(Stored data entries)
* * *
(** A sanitized name never starts a new absolute path. *)
Lemma unique_filename_relative t u :
  starts_with_sep (unique_filename (re_sub unsafe_pattern "_" t) u) = false.
Proof.
  unfold unique_filename. destruct t as [| c t]; [reflexivity |].
  cbn [re_sub]. rewrite accepts_unsafe.
  destruct (unsafe_char c) eqn:E; [reflexivity |].
  simpl. unfold unsafe_char in E. rewrite !orb_false_iff in E.
  tauto.
Qed.

Lemma path_join_relative a b :
  starts_with_sep b = false ->
  exists pre, (path_join a b = pre ++ b)%string
              /\ forall b', starts_with_sep b' = false ->
                            (path_join a b' = pre ++ b')%string.
Proof.
  intros Hb. unfold path_join.
  destruct ((String.length a =? 0)%nat || ends_with_sep a) eqn:E.
  - exists a. rewrite Hb. split; [reflexivity |]. intros b' ->. reflexivity.
  - exists (a ++ "/")%string. rewrite Hb, append_assoc3.
    split; [reflexivity |]. intros b' ->. now rewrite append_assoc3.
Qed.

Lemma template_of_inj download_path t u1 u2 :
  template_of download_path t u1 = template_of download_path t u2 -> u1 = u2.
Proof.
  unfold template_of. intros H.
  destruct (path_join_relative download_path _ (unique_filename_relative t u1))
    as (pre & E1 & E).
  rewrite E1, (E _ (unique_filename_relative t u2)) in H.
  apply append_cancel_l in H. unfold unique_filename, hex in H.
  apply append_cancel_l, append_cancel_l in H.
  exact (append_cancel_r _ _ _ H).
Qed.
(** * Search-engine bindings: synchronisation core of [se.binding]

    A shallow embedding of [connector_search_engine/models/se_binding.py]:
    the binding entity with its [sync_state], the overridden ORM entry
    points [write] and [unlink], the work partitioner [_work_by_index],
    the recompute engine [recompute_json] and the two-pass [synchronize].

    The database is a finite map from binding ids to binding rows.  Every
    call the model passes up to the ORM base class ([super().write],
    [super().unlink]) and every capability it runs (exporter, deleter) is
    appended to a journal, so that statements about how often and in which
    order the persistence layer is hit can be made about the code itself. *)

From stdpp Require Import gmap strings list fin_maps pretty.

Open Scope Z_scope.

(** ** Data model *)

(** The [Selection] values of the field [sync_state]. *)
Inductive sync_state_t : Type :=
  | new | to_update | scheduled | done | to_be_checked.

Global Instance sync_state_eq_dec : EqDecision sync_state_t.
Proof. solve_decision. Defined.

(** Exceptions that leave the model. [UserError] is raised by the module
    itself, [MissingError] and [ValueError] by the ORM when a row that no
    longer exists is read or written, or when a field is read on several
    records at once; [BackendError] stands for whatever an exporter or a
    deleter lets escape. *)
Inductive exn : Type :=
  | UserError (msg : string)
  | MissingError (ids : list Z)
  | ValueError (msg : string)
  | BackendError (msg : string).

(** The usages under which capabilities are looked up on a work context. *)
Inductive usage : Type :=
  | se_export_mapper | se_record_exporter | record_exporter_deleter.

(** What [specific_backend.work_on(self._name, records=..., index=...)]
    hands to the loop body: the backend (the [collection] of the work
    context), the index and the records of the group. *)
Record work : Type := Work {
  w_collection : Z;
  w_index : Z;
  w_records : list Z }.

Global Instance work_eq_dec : EqDecision work.
Proof. solve_decision. Defined.

(** Python's truth value of the validator's answer: [None] and the empty
    string are false, every other string is true. *)
Definition truthy (error : option string) : bool :=
  match error with
  | None => false
  | Some msg => negb (String.eqb msg "")
  end.

(** [OrderedSet]: first occurrences, in order.  This is the order in which
    [mapped] on a many2one field lists the records it found. *)
Fixpoint unique (l : list Z) : list Z :=
  match l with
  | [] => []
  | x :: l' => x :: filter (λ y, y ≠ x) (unique l')
  end.

(** Recordset difference [self - other], order and repetitions of [self]
    kept. *)
Definition minus (self other : list Z) : list Z :=
  filter (λ i, i ∉ other) self.

(** [repr] of a list of integers, as [str.format] prints it. *)
Definition repr_ids (ids : list Z) : string :=
  "[" +:+ String.concat ", " (pretty <$> ids) +:+ "]".

(** The characters that end a number in [repr_ids]: the comma of the
    separator and the closing bracket.  A text is [plain] when it has
    none of them. *)
Definition closes (c : Ascii.ascii) : bool :=
  bool_decide (c ∈ String.list_ascii_of_string ",]").

Fixpoint plain (s : string) : bool :=
  match s with
  | EmptyString => true
  | String c s' => negb (closes c) && plain s'
  end.

(** A text is [closed] when it begins with such a character, and a [token]
    when it is plain and not empty. *)
Definition closed (t : string) : Prop :=
  match t with
  | EmptyString => False
  | String c _ => closes c
  end.

Definition token (s : string) : Prop := plain s ∧ s ≠ "".

Section se_binding.

(** The index document: an arbitrary payload that can be compared. *)
Context {doc : Type} `{!EqDecision doc}.

(** A row of [se.binding].  [se_backend_id] is a related field and is
    read through the index (see [se_backend_id] below). *)
Record binding : Type := Binding {
  index_id : Z;
  sync_state : sync_state_t;
  date_modified : option Z;
  date_syncronized : option Z;
  data : doc;
  active : bool }.

(** The dictionary passed to [write]: a key is either absent or carries
    the value to store. *)
Record vals : Type := Vals {
  v_index_id : option Z;
  v_sync_state : option sync_state_t;
  v_date_modified : option (option Z);
  v_date_syncronized : option (option Z);
  v_data : option doc;
  v_active : option bool }.

Definition no_vals : vals := Vals None None None None None None.

(** [vals["sync_state"] = st] and [{"data": d}] style updates. *)
Definition set_sync_state (st : sync_state_t) (v : vals) : vals :=
  Vals (v_index_id v) (Some st) (v_date_modified v)
       (v_date_syncronized v) (v_data v) (v_active v).

Definition set_data (d : doc) (v : vals) : vals :=
  Vals (v_index_id v) (v_sync_state v) (v_date_modified v)
       (v_date_syncronized v) (Some d) (v_active v).

(** The effect of storing [v] on one row. *)
Definition apply_vals (v : vals) (b : binding) : binding :=
  Binding (default (index_id b) (v_index_id v))
          (default (sync_state b) (v_sync_state v))
          (default (date_modified b) (v_date_modified v))
          (default (date_syncronized b) (v_date_syncronized v))
          (default (data b) (v_data v))
          (default (active b) (v_active v)).

(** What the journal records: the calls to [super().write] and
    [super().unlink], with the recordset and the dictionary they get, and
    the runs of exporters and deleters. *)
Inductive event : Type :=
  | OrmWrite (ids : list Z) (v : vals)
  | OrmUnlink (ids : list Z)
  | ComponentRun (u : usage) (w : work).

(** The transaction: the table and the journal of calls made so far. *)
Record db : Type := Db {
  rows : gmap Z binding;
  journal : list event }.

(** ** The monad of the model: state and exceptions *)

Inductive outcome (A : Type) : Type :=
  | Ok (a : A) (d : db)
  | Raise (e : exn) (d : db).
Arguments Ok {A} a d.
Arguments Raise {A} e d.

Definition M (A : Type) : Type := db → outcome A.

Definition ret {A} (a : A) : M A := λ d, Ok a d.

Definition bind {A B} (c : M A) (k : A → M B) : M B :=
  λ d, match c d with
       | Ok a d' => k a d'
       | Raise e d' => Raise e d'
       end.

Definition raise {A} (e : exn) : M A := λ d, Raise e d.

Notation "x <- c ;; k" := (bind c (λ x, k))
  (at level 100, c at next level, right associativity).
Notation "c ;; k" := (bind c (λ _, k))
  (at level 100, right associativity).

(** [for x in l: acc = body(x, acc)], the locals the body updates being
    threaded as [acc]. *)
Fixpoint for_each {A Acc} (l : list A) (body : A → Acc → M Acc)
    (acc : Acc) : M Acc :=
  match l with
  | [] => ret acc
  | x :: l' => acc' <- body x acc ;; for_each l' body acc'
  end.

(** ** The ORM operations the module relies on *)

(** [self.exists()] *)
Definition exists_ (self : list Z) : M (list Z) :=
  λ d, Ok (filter (λ i, is_Some (rows d !! i)) self) d.

(** Reading a field of one record: the row, or [MissingError]. *)
Definition read (i : Z) : M binding :=
  λ d, match rows d !! i with
       | Some b => Ok b d
       | None => Raise (MissingError [i]) d
       end.

(** [self.filtered(p)] *)
Fixpoint filtered (p : binding → bool) (self : list Z) : M (list Z) :=
  match self with
  | [] => ret []
  | i :: self' =>
      b <- read i ;;
      rest <- filtered p self' ;;
      ret (if p b then i :: rest else rest)
  end.

(** [self.mapped(f)] for a many2one field [f]. *)
Fixpoint mapped_list (f : binding → Z) (self : list Z) : M (list Z) :=
  match self with
  | [] => ret []
  | i :: self' =>
      b <- read i ;;
      rest <- mapped_list f self' ;;
      ret (f b :: rest)
  end.

Definition mapped (f : binding → Z) (self : list Z) : M (list Z) :=
  l <- mapped_list f self ;; ret (unique l).

Definition write_rows (ids : list Z) (v : vals)
    (m : gmap Z binding) : gmap Z binding :=
  foldr (λ i acc, alter (apply_vals v) i acc) m ids.

(** [super().write(vals)] of the base model. *)
Definition orm_write (self : list Z) (v : vals) : M bool :=
  λ d, match filter (λ i, rows d !! i = None) self with
       | [] => Ok true (Db (write_rows self v (rows d))
                           (journal d ++ [OrmWrite self v]))
       | missing => Raise (MissingError missing) d
       end.

(** [super().unlink()] of the base model. *)
Definition orm_unlink (self : list Z) : M bool :=
  λ d, Ok true (Db (foldr (λ i acc, delete i acc) (rows d) self)
                   (journal d ++ [OrmUnlink self])).

(** ** Parts of the environment that live outside the module

    [display_name] of a binding and [str(binding)]; the null value of the
    serialized field, which is what a field read on an empty recordset
    gives; of [se.index], the required [backend_id] and the code of
    [lang_id] when the index has a language. *)
Class Environment : Type := {
  display_name : Z → string;
  binding_str : Z → string;
  data_null : doc;
  backend_id : Z → Z;
  lang_code : Z → option string }.

Context `{!Environment}.

(** [se_backend_id = fields.Many2one(related="index_id.backend_id")] *)
Definition se_backend_id (b : binding) : Z := backend_id (index_id b).

(** ** [get_export_data] *)

(** [return self.data]: the field of the one record of [self]. *)
Definition get_export_data (self : list Z) : M doc :=
  match self with
  | [] => ret data_null
  | [i] => b <- read i ;; ret (data b)
  | _ => raise (ValueError "Expected singleton")
  end.

(** ** [write] *)

Definition deactivates (v : vals) : bool :=
  match v_active v with
  | Some a => negb a
  | None => false
  end.

Definition write (self : list Z) (v : vals) : M bool :=
  not_new <-
    (if deactivates v then
       not_new <- filtered (λ x, bool_decide (sync_state x ≠ new)) self ;;
       let new_vals := set_sync_state to_update v in
       orm_write not_new new_vals ;;
       ret not_new
     else ret []) ;;
  orm_write (minus self not_new) v.

(** ** [unlink] *)

(** The two messages, [_("...%s...") % self.display_name]; the translation
    function [_] is taken at the source language. *)
Definition _msg_cannot_delete_active (i : Z) : string :=
  "You cannot delete the binding '" +:+ display_name i
    +:+ "', unactivate it first.".

Definition _msg_cannot_delete_not_synchronized (i : Z) : string :=
  "You cannot delete the binding '" +:+ display_name i
    +:+ "', wait until it's synchronized.".

Definition unlink_check (record : Z) (_ : unit) : M unit :=
  r <- read record ;;
  if bool_decide (sync_state r = new)
     || (bool_decide (sync_state r = done) && negb (active r))
  then ret ()
  else if active r
  then raise (UserError (_msg_cannot_delete_active record))
  else raise (UserError (_msg_cannot_delete_not_synchronized record)).

Definition unlink (self : list Z) : M bool :=
  for_each self unlink_check () ;;
  orm_unlink self.
Definition fit_words (ws : list pystr) (self : StaticPreprocessor) :=
  fold_left fit_word ws self.

Definition fit_labels (ts : list pystr) (self : StaticPreprocessor) :=
  fold_left fit_label ts self.

(** [fit]: [itertools.chain( *y)] raises [TypeError] when [y] is [None],
    after the word and character dictionaries have been filled.  The
    method returns [self]. *)
Definition fit (X : list (list pystr)) (y : option (list (list pystr)))
    : M StaticPreprocessor :=
  fun self =>
    let self := fit_words (set_iter (concat X ++ _vocab_init self)) self in
    match y with
    | None => (Raise TypeError, self)
    | Some y =>
        let self := fit_labels (set_iter (concat y)) self in
        (Ok self, self)
    end.

(** [_get_char_ids] *)
Definition _get_char_ids (self : StaticPreprocessor) (word : pystr)
    : result (list Z) :=
  traverse
    (fun c => unk ← dict_index (char_dic self) UNK ;
              Ok (dict_get_default (char_dic self) [c] unk))
    word.

(** Lines 68-72. *)
Definition word_id (self : StaticPreprocessor) (w : pystr) : result Z :=
  let w := normalize self w in
  unk ← dict_index (word_dic self) UNK ;
  Ok (dict_get_default (word_dic self) w unk).

(** Lines 64-73: one word; the character ids are appended only when
    [_char_feature] is set. *)
Definition transform_word (self : StaticPreprocessor) (w : pystr)
    : result (Z * option (list Z)) :=
  cs ← (if _char_feature self
        then c ← _get_char_ids self w ; Ok (Some c)
        else Ok None) ;
  i ← word_id self w ;
  Ok (i, cs).

(** Lines 62-76: one sentence, its [word_ids] and [char_ids]. *)
Definition transform_sent (self : StaticPreprocessor) (sent : list pystr)
    : result (list Z * list (list Z)) :=
  ps ← traverse (transform_word self) sent ;
  Ok (ps.*1, omap id ps.*2).

(** [transform] as a function of the object, which it only reads.
    [np.array] of a nested list is kept as the nested list. *)
Definition transform_of (self : StaticPreprocessor)
    (X : list (list pystr)) (y : option (list (list pystr)))
    : result transformed :=
  ps ← traverse (transform_sent self) X ;
  let words := ps.*1 in
  let chars := ps.*2 in
  let inputs :=
    if _char_feature self then [EWords words; EChars chars]
    else [EWords words] in
  match y with
  | Some y =>
      y ← traverse (traverse (dict_index (label_dic self))) y ;
      Ok (InputsLabels inputs y)
  | None => Ok (Inputs inputs)
  end.

Definition transform (X : list (list pystr))
    (y : option (list (list pystr))) : M transformed :=
  fun self => (transform_of self X y, self).

(** [fit_transform]: [self.fit(X, y).transform(X, y)], the second call
    being made on the object that [fit] returned. *)
Definition fit_transform (X : list (list pystr))
    (y : option (list (list pystr))) : M transformed :=
  bindM (fit X y) (fun fitted => lift (transform_of fitted X y)).

(** Line 93. *)
Definition id2label (self : StaticPreprocessor) : dict Z pystr :=
  dict_invert (label_dic self).

(** [inverse_transform] *)
Definition inverse_transform (self : StaticPreprocessor)
    (docs : list (list Z)) : result (list (list pystr)) :=
  traverse (traverse (dict_index (id2label self))) docs.
End Static.

(** ** pad_nested_sequences *)

(** The value an [int32] array cell holds after the integer [z] is stored
    in it: numpy converts the assigned list with a C cast, which wraps. *)
Definition int32 (z : Z) : Z := (z + 2 ^ 31) `mod` 2 ^ 32 - 2 ^ 31.

(** A three-dimensional numpy array: its shape, and its cells as nested
    rows.  The shape is kept apart because an array with an empty axis has
    no cell to read the other axes from. *)
Record ndarray3 := mkArray3 {
  shape3 : nat * nat * nat;
  data3 : list (list (list Z))
}.

(** [np.zeros((n, m, k)).astype('int32')] *)
Definition np_zeros3 (n m k : nat) : ndarray3 :=
  {| shape3 := (n, m, k);
     data3 := replicate n (replicate m (replicate k 0)) |}.

(** The row [r] after [r[:len(word)] = word]. *)
Definition set_prefix (word row : list Z) : list Z :=
  (int32 <$> word) ++ drop (length word) row.

(** [x[i, j, :len(word)] = word].  The slice is as long as [word] because
    [len(word) <= maxlen_word] for every word of the batch
    (lemma [word_length_le_maxlen]). *)
Definition setitem3 (x : ndarray3) (i j : nat) (word : list Z) : ndarray3 :=
  {| shape3 := shape3 x;
     data3 := alter (alter (set_prefix word) j) i (data3 x) |}.

Fixpoint enumerate_from {A} (n : nat) (l : list A) : list (nat * A) :=
  match l with
  | [] => []
  | a :: l' => (n, a) :: enumerate_from (S n) l'
  end.

(** [enumerate(l)] *)
Definition enumerate {A} (l : list A) : list (nat * A) := enumerate_from 0 l.

(** Lines 150-155. *)
Definition maxlens (sequences : list (list (list Z))) : nat * nat :=
  fold_left
    (fun '(maxlen_sent, maxlen_word) sent =>
       ((length sent `max` maxlen_sent)%nat,
        fold_left (fun maxlen_word word => (length word `max` maxlen_word)%nat)
          sent maxlen_word))
    sequences (0%nat, 0%nat).

Definition pad_nested_sequences (sequences : list (list (list Z))) : ndarray3 :=
  let '(maxlen_sent, maxlen_word) := maxlens sequences in
  let x := np_zeros3 (length sequences) maxlen_sent maxlen_word in
  fold_left
    (fun x '(i, sent) =>
       fold_left (fun x '(j, word) => setitem3 x i j word) (enumerate sent) x)
    (enumerate sequences) x.

(** The rows of one sentence after the inner loop (lines 159-160). *)
Definition fill_words (sent : list (list Z)) (rows : list (list Z))
    : list (list Z) :=
  fold_left (fun rows '(j, word) => alter (set_prefix word) j rows)
    (enumerate sent) rows.

(** [x[i, j, k]] *)
Definition get3 (x : ndarray3) (i j k : nat) : option Z :=
  row ← data3 x !! i; cell ← row !! j; cell !! k.
Lemma ListOnly_promise_all {B : Type} (sched : list nat) (tasks : list (Prog B)) :
  Forall ListOnly tasks -> ListOnly (promise_all sched tasks).
Proof.
  revert tasks. induction sched as [|j sched IH]; intros tasks Hall.
  - by apply ListOnly_in_turn.
  - simpl. unfold advance.
    destruct (tasks !! j) as [p|] eqn:Hj; [|by apply IH].
    assert (Hp : ListOnly p) by (eapply Forall_lookup_1; eauto).
    destruct p as [b|e|rq k|k|k|c k|ms k]; try (by apply IH);
      inversion Hp as [| |? ? Hrq Hk|? ? Hk]; subst.
    + constructor; [done|]. intros r. apply IH. by apply Forall_insert.
    + constructor. apply IH. by apply Forall_insert.
Qed.

Lemma ListOnly_batch_loop (env : ResolvedEnv) (a : SearchArgs) (scheds : nat -> list nat)
    (tables : list string) (f : string) (fs : list string)
    (fuel i : nat) (merged : list Hit) :
  a_fieldsToSearch a = Some (f :: fs) ->
  ListOnly (batch_loop env a scheds tables fuel i merged).
Proof.
  intros Hfs. revert i merged. induction fuel as [|fuel IH]; intros i merged.
  - rewrite batch_loop_0. constructor.
  - rewrite batch_loop_S. destruct (i <? length tables); [|constructor].
    apply ListOnly_bind.
    + apply ListOnly_promise_all. apply Forall_forall. intros p Hp.
      apply list_elem_of_fmap in Hp as (t & -> & _).
      by apply (ListOnly_table_task env a t f fs).
    + intros results. apply ListOnly_bind; [|intros; apply IH].
      destruct (i + BATCH <? length tables); repeat constructor.
Qed.

(** A program of listings and pauses leaves tableCache alone, and its
    events are listings and pauses. *)
Lemma run_ListOnly {A : Type} (o : Outside) (p : Prog A) (w : World) :
  ListOnly p ->
  tableCache (snd (run o p w)) = tableCache w /\
  exists l, trace (snd (run o p w)) = trace w ++ l /\
            Forall (fun ev => is_list_fetch ev = true \/ is_sleep ev = true) l.
Proof.
  intros Hp. revert w. induction Hp as [b|e|rq k Hrq _ IH|ms k _ IH]; intros w; simpl.
  - split; [done|]. exists []. by rewrite app_nil_r.
  - split; [done|]. exists []. by rewrite app_nil_r.
  - destruct (IH (respond o (trace w) rq) (record (EvFetch rq (respond o (trace w) rq)) w))
      as (Hc & l & Htr & Hl).
    split; [done|]. eexists. rewrite Htr. simpl. rewrite <- app_assoc.
    split; [reflexivity|]. constructor; [|done]. left. by destruct rq.
  - destruct (IH (record (EvSleep ms) w)) as (Hc & l & Htr & Hl).
    split; [done|]. eexists. rewrite Htr. simpl. rewrite <- app_assoc.
    split; [reflexivity|]. constructor; [|done]. by right.
Qed.

Lemma listings_and_pauses_count (l : list Event) :
  Forall (fun ev => is_list_fetch ev = true \/ is_sleep ev = true) l ->
  meta_calls l = 0 /\
  List.filter is_fetch l = List.filter is_list_fetch l /\
  length l = length (listed_tables l) + length (sleeps l).
Proof.
  unfold meta_calls, listed_tables, sleeps.
  induction 1 as [|ev l Hev _ (IH1 & IH2 & IH3)]; [done|].
  rewrite !omap_cons.
  destruct ev as [[b|b t q|b t i] r|z|c|ms]; destruct Hev as [Hev|Hev];
    try discriminate; cbn [List.filter is_meta_fetch is_fetch is_list_fetch length];
    repeat split; try done; try (by rewrite IH2); lia.
Qed.
(** ** An addition, and the runs after it *)

(** X3.  While the server runs, the select box offers the names of the
    cached table in every run, whatever earlier runs rated or added.  An
    accepted addition under a new name is written to the file, yet the
    run after it does not offer that name: the added toilet cannot be
    rated before a restart. *)
Theorem X3_options_fixed_while_the_server_runs :
  forall (csv : Type) (to_csv : DataFrame -> csv) read_csv
         (sv : server csv) t runs today,
    cache sv = Some t ->
    let sv' := session to_csv read_csv runs sv in
    offered read_csv today sv' = Ok (unique (map name t)) /\
    (forall added new_name new_address lat lon,
        new_name <> "" -> new_address <> "" ->
        ~ In new_name (map name t) ->
        let sv1 := fst (script to_csv read_csv added
                          (AddToilet new_name new_address lat lon) sv') in
        on_disk sv1
        = Some (to_csv (t ++ [mkToilet new_name new_address lat lon
                                F64.zero 0 added])) /\
        exists options,
          offered read_csv today sv1 = Ok options /\
          ~ In new_name options /\
          (forall picked,
              selectbox options picked <> Some new_name)).
Proof.
  intros csv to_csv read_csv sv t runs today H sv'.
  assert (C : cache sv' = Some t) by (now apply session_keeps_cache).
  split.
  - unfold offered, cached_load_toilet_data. now rewrite C.
  - intros added nm addr lat lon Hn Ha Hnew sv1.
    assert (E : sv1 = mkServer (Some t)
                        (Some (to_csv (t ++ [mkToilet nm addr lat lon
                                               F64.zero 0 added])))).
    { unfold sv1. rewrite (script_warm _ _ _ _ _ _ C). cbv zeta.
      now rewrite add_toilet_accepted. }
    rewrite E. split; [reflexivity|].
    exists (unique (map name t)). split; [reflexivity|].
    assert (N : ~ In nm (unique (map name t))) by (now rewrite In_unique).
    split; [exact N|].
    intros picked P. apply N. unfold selectbox in P.
    now apply nth_error_In in P.
Qed.

Lemma X3_options_fixed_while_the_server_runs_witness :
  offered (fun d : DataFrame => Ok d) "2025-06-11"
    (session (fun d : DataFrame => d) (fun d : DataFrame => Ok d)
       [("2025-06-10", AddToilet "Test Toilet" "1 Test St"
                         (F64.decimal (-3781) 100)
                         (F64.decimal 14496 100))]
       (mkServer (Some (sample_data "2025-06-01")) None))
  = Ok (unique (map name (sample_data "2025-06-01"))).
Proof.
  apply (proj1 (X3_options_fixed_while_the_server_runs DataFrame
                  (fun d => d) (fun d => Ok d)
                  (mkServer (Some (sample_data "2025-06-01")) None)
                  (sample_data "2025-06-01")
                  [("2025-06-10", AddToilet "Test Toilet" "1 Test St"
                                    (F64.decimal (-3781) 100)
                                    (F64.decimal 14496 100))]
                  "2025-06-11" eq_refl)).
Defined.

(** X9.  In a running server an accepted addition is lost at the next
    successful submission: that run starts from the cached table and
    rewrites the file from it, so the file then holds the rows of the
    cached table, under the same names, and not the added row. *)
Theorem X9_addition_lost_at_the_next_submission :
  forall (csv : Type) (to_csv : DataFrame -> csv) read_csv
         (sv : server csv) t added today new_name new_address lat lon
         picked rating key,
    cache sv = Some t ->
    new_name <> "" -> new_address <> "" ->
    selectbox (unique (map name t)) picked = Some key ->
    let sv1 := fst (script to_csv read_csv added
                      (AddToilet new_name new_address lat lon) sv) in
    let sv2 := fst (script to_csv read_csv today
                      (SubmitRating picked rating) sv1) in
    on_disk sv1
    = Some (to_csv (t ++ [mkToilet new_name new_address lat lon
                            F64.zero 0 added])) /\
    exists r0,
      first_named key t = Some r0 /\
      let new_avg := new_average (avg_rating r0) (num_ratings r0) rating in
      let new_count := Int64.add (num_ratings r0) 1 in
      let t' := map (rated today key new_avg new_count) t in
      on_disk sv2 = Some (to_csv t') /\
      List.length t' = List.length t /\
      map name t' = map name t.
Proof.
  intros csv to_csv read_csv sv t added today nm addr lat lon picked
         rating key H Hn Ha P sv1 sv2.
  assert (E : sv1 = mkServer (Some t)
                      (Some (to_csv (t ++ [mkToilet nm addr lat lon
                                             F64.zero 0 added])))).
  { unfold sv1. rewrite (script_warm _ _ _ _ _ _ H). cbv zeta.
    now rewrite add_toilet_accepted. }
  split; [now rewrite E|].
  assert (I : In key (unique (map name t)))
    by (now apply nth_error_In in P).
  apply In_unique, in_map_iff in I. destruct I as (r & Er & Hr).
  destruct (proj2 (first_named_some key t)) as [r0 F]; [eauto|].
  exists r0. split; [exact F|]. cbv zeta.
  split; [|split; [apply List.length_map|apply map_name_rated]].
  unfold sv2. rewrite E.
  rewrite (script_warm _ _ _ _ (mkServer (Some t) _) t eq_refl).
  cbv zeta. rewrite P.
  rewrite submit_rating_unfold. simpl df. rewrite F. reflexivity.
Qed.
* * *
- _WHAT YOU HAVE TO DO_
Each line above that includes the word "language" is to be copied.

- _ANSWER SPACE_
    [lang_id] when the index has a language. *)
    function [_] is taken at the source language. *)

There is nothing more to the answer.